WHAT YOU WILL DO |
Return, exactly and in full, the lines of the records below starting at the one with "(split_offset ops).2 = Pop <$> to_pop)." and ending at the one with "- exists None.", and no other lines.

RECORDS FOR THIS TASK |
——

(** C22.  [for_sequence_of_offset_or_pop] never panics; it has a rule exactly for an
    optional stack adjustment followed by pops of distinct callee-saved registers, and
    that rule denotes the frame reached by running the adjustment, the pops and a [ret]
    on the machine. *)
Theorem for_sequence_runs_epilogue `{Profile} (ops : list OffsetOrPop) :
  ∃ o, for_sequence_of_offset_or_pop ops = Val o ∧
    (is_Some o ↔ encodable ops) ∧
    ∀ rule, o = Some rule → ∀ mem first r,
      denote mem rule first r =
        (λ r', (sp r' + 8, set_sp r' (sp r))) <$> run_ops mem ops r.
Proof.
  assert (Henc : encodable ops ↔ ∃ to_pop, NoDup to_pop ∧ to_pop ⊆ ENCODE_REGISTERS ∧
    (split_offset ops).2 = Pop <$> to_pop).
  { unfold split_offset, encodable. split.
    - intros (l & ? & ? & [->|[n ->]]); exists l; [|done].
      split_and!; [done|done|]. by destruct l.
    - intros (l & ? & ? & Hl). exists l. split_and!; [done|done|].
      destruct ops as [|[|n|reg] ops]; simpl in *; (by left) || (right; exists n; by rewrite Hl). }
  assert (Hmain : ∃ o, for_sequence_of_offset_or_pop ops = Val o ∧ (is_Some o ↔ encodable ops)).
  { setoid_rewrite Henc. unfold for_sequence_of_offset_or_pop. fold (split_offset ops).
    destruct (split_offset ops) as [n rest]. cbn [snd].
    destruct (collect_pops [] rest) as [to_pop|] eqn:Hc.
    - apply collect_pops_Some in Hc as (l & -> & ->). rewrite app_nil_l.
      destruct (pops_rule_total n l) as (o & Ho & Hdom). exists o. split; [exact Ho|].
      rewrite Hdom. split; [by intros [??]; exists l|]. intros (l' & ? & ? & Heq).
      apply list_fmap_eq_inj in Heq as ->; [done|]. by intros ?? [= ->].
    - exists None. split; [done|]. split; [by intros [??]|].
      intros (l & Hnd & Hsub & ->). rewrite (collect_pops_complete [] l) in Hc; [done|].
      simpl. destruct (proj2 (enc_domain l) (conj Hnd Hsub)) as [e He].
      pose proof (encode_enc l) as Ho. rewrite He in Ho.
      by apply encode_sound in Ho as (_ & Hl & _). }
  destruct Hmain as (o & Ho & Hdom). exists o. split_and!; [done|done|].
  intros rule -> mem first r. by apply for_sequence_denotes.
Qed.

——

PROBLEM SOLUTION |
    (split_offset ops).2 = Pop <$> to_pop).
  { unfold split_offset, encodable. split.
    - intros (l & ? & ? & [->|[n ->]]); exists l; [|done].
      split_and!; [done|done|]. by destruct l.
    - intros (l & ? & ? & Hl). exists l. split_and!; [done|done|].
      destruct ops as [|[|n|reg] ops]; simpl in *; (by left) || (right; exists n; by rewrite Hl). }
  assert (Hmain : ∃ o, for_sequence_of_offset_or_pop ops = Val o ∧ (is_Some o ↔ encodable ops)).
  { setoid_rewrite Henc. unfold for_sequence_of_offset_or_pop. fold (split_offset ops).
    destruct (split_offset ops) as [n rest]. cbn [snd].
    destruct (collect_pops [] rest) as [to_pop|] eqn:Hc.
    - apply collect_pops_Some in Hc as (l & -> & ->). rewrite app_nil_l.
      destruct (pops_rule_total n l) as (o & Ho & Hdom). exists o. split; [exact Ho|].
      rewrite Hdom. split; [by intros [??]; exists l|]. intros (l' & ? & ? & Heq).
      apply list_fmap_eq_inj in Heq as ->; [done|]. by intros ?? [= ->].
    - exists None. split; [done|]. split; [by intros [??]|].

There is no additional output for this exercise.